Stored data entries
>>>
Lemma first_seen_again (l : list N) (k : N) :
  In k l -> Spec.first_seen (l ++ [k]) = Spec.first_seen l.
Proof.
  induction l as [|x l IH]; simpl; intros H; [contradiction|].
  destruct (in_dec N.eq_dec k l) as [Hin|Hnin].
  - now rewrite IH.
  - destruct H as [->|H]; [|contradiction].
    rewrite first_seen_new by exact Hnin. rewrite filter_app. simpl.
    rewrite N.eqb_refl. simpl. now rewrite app_nil_r.
Qed.

(** ** convertData *)

Lemma tags_of_type_app (l1 l2 : list Tag.t) (k : N) :
  Spec.tags_of_type (l1 ++ l2) k =
    Spec.tags_of_type l1 k ++ Spec.tags_of_type l2 k.
Proof. apply filter_app. Qed.

Lemma tags_of_type_unseen (seen : list Tag.t) (k : N) :
  ~ In k (map Spec.type_id seen) -> Spec.tags_of_type seen k = [].
Proof.
  induction seen as [|a l IH]; simpl; intros H; [reflexivity|].
  destruct (N.eqb (Spec.type_id a) k) eqn:E.
  - apply N.eqb_eq in E. tauto.
  - apply IH. tauto.
Qed.

Lemma grouped_created (seen : list Tag.t) (r : JsObject.t Group.t) (k : N) :
  Spec.grouped seen r ->
  (JsObject.get k r = None <-> ~ In k (map Spec.type_id seen)).
Proof.
  intros [Hkeys _]. now rewrite get_None, Hkeys, in_first_seen.
Qed.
<<<
Work required: Output the records exactly, so that each line matches what was given.

Written solution:
Lemma first_seen_again (l : list N) (k : N) :
  In k l -> Spec.first_seen (l ++ [k]) = Spec.first_seen l.
Proof.
  induction l as [|x l IH]; simpl; intros H; [contradiction|].
  destruct (in_dec N.eq_dec k l) as [Hin|Hnin].
  - now rewrite IH.
  - destruct H as [->|H]; [|contradiction].
    rewrite first_seen_new by exact Hnin. rewrite filter_app. simpl.
    rewrite N.eqb_refl. simpl. now rewrite app_nil_r.
Qed.

(** ** convertData *)

Lemma tags_of_type_app (l1 l2 : list Tag.t) (k : N) :
  Spec.tags_of_type (l1 ++ l2) k =
    Spec.tags_of_type l1 k ++ Spec.tags_of_type l2 k.
Proof. apply filter_app. Qed.

Lemma tags_of_type_unseen (seen : list Tag.t) (k : N) :
  ~ In k (map Spec.type_id seen) -> Spec.tags_of_type seen k = [].
Proof.
  induction seen as [|a l IH]; simpl; intros H; [reflexivity|].
  destruct (N.eqb (Spec.type_id a) k) eqn:E.
  - apply N.eqb_eq in E. tauto.
  - apply IH. tauto.
Qed.

Lemma grouped_created (seen : list Tag.t) (r : JsObject.t Group.t) (k : N) :
  Spec.grouped seen r ->
  (JsObject.get k r = None <-> ~ In k (map Spec.type_id seen)).
Proof.
  intros [Hkeys _]. now rewrite get_None, Hkeys, in_first_seen.
Qed.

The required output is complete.